Taro Ueno

Personal information
- Nationality: Japan
- Born: 3 September 1980 (age 45) Fukuoka, Japan
- Height: 1.82 m (6 ft 0 in)
- Weight: 72 kg (159 lb)

Sailing career
- Sport: Sailing
- Club: Three Bond Sailing Team
- Coached by: Kenji Nakamura
- Class: Dinghy

= Taro Ueno =

Japanese sailor (born 1980)

Taro Ueno (上野 太郎, Ueno Taro) is a Japanese sailor, who specialized in two-person dinghy (470) class. He represented Japan, along with his partner Tetsuya Matsunaga, at the 2008 Summer Olympics, and has also been training for Three Bond Sailing Team in Kyoto throughout his sporting career under his longtime coach and mentor Kenji Nakamura.

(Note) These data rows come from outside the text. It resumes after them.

Lemma match_length_loop_valid (fuel : nat) env (ip length n : Z) m :
  0 ≤ n → 0 ≤ length → length + n < 2 ^ ptr_bits →
  (Z.to_nat (n / 255) < fuel)%nat → bytes_at m ip (len_ext n) →
  (endOnInput env = true → ip + zlen (len_ext n) ≤ iend env - 4) →
  wp (match_length_loop fuel env ip length)
     (λ r m', m' = m ∧ r = inr (length + n, ip + zlen (len_ext n))) m.
Proof.
  revert ip length n. induction fuel as [|fuel IH]; intros ip length n Hn Hl Hw Hf Hb Hi; [lia|].
  simpl. pose proof (length_len_ext n Hn). assert (0 ≤ n / 255) by (apply Z.div_pos; lia).
  assert ((endOnInput env && (ip >? iend env - LASTLITERALS)) = false) as ->.
  { destruct (endOnInput env); [|done]. specialize (Hi eq_refl). simpl.
    unfold LASTLITERALS. rewrite Z.gtb_ltb. apply Z.ltb_ge. lia. }
  destruct (decide (n < 255)).
  - rewrite len_ext_small in * by lia. destruct Hb as [Hb _].
    apply wp_bind. eapply wp_load8; [done|]. rewrite b2z_z2b_small, usize_small by lia.
    assert ((n =? 255) = false) as -> by (apply Z.eqb_neq; lia).
    apply wp_ret. done.
  - rewrite len_ext_step in * by lia. destruct Hb as [Hb Hbs].
    rewrite length_cons in Hi |- *.
    apply wp_bind. eapply wp_load8; [done|]. change (b2z xff) with 255.
    rewrite usize_small by lia.
    simpl. eapply wp_mono; [apply (IH (ip + 1) (length + 255) (n - 255)); try lia|].
    + zdiv.
    + done.
    + intros He. specialize (Hi He). lia.
    + intros r m' [-> ->]. split; [done|]. do 2 f_equal; lia.
Qed.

Ueno qualified as crew member for the Japanese squad in the men's 470 class at the 2008 Summer Olympics in Beijing, by placing fifteenth and receiving a berth from the World Championships in Melbourne, Australia. Teaming up with skipper Matsunaga in the eleven-race series, the Japanese duo mounted a marvelous lead in the opening leg, but came up short for the medal with a net score of 97 and a seventh-place finish in a fleet of twenty-nine boats.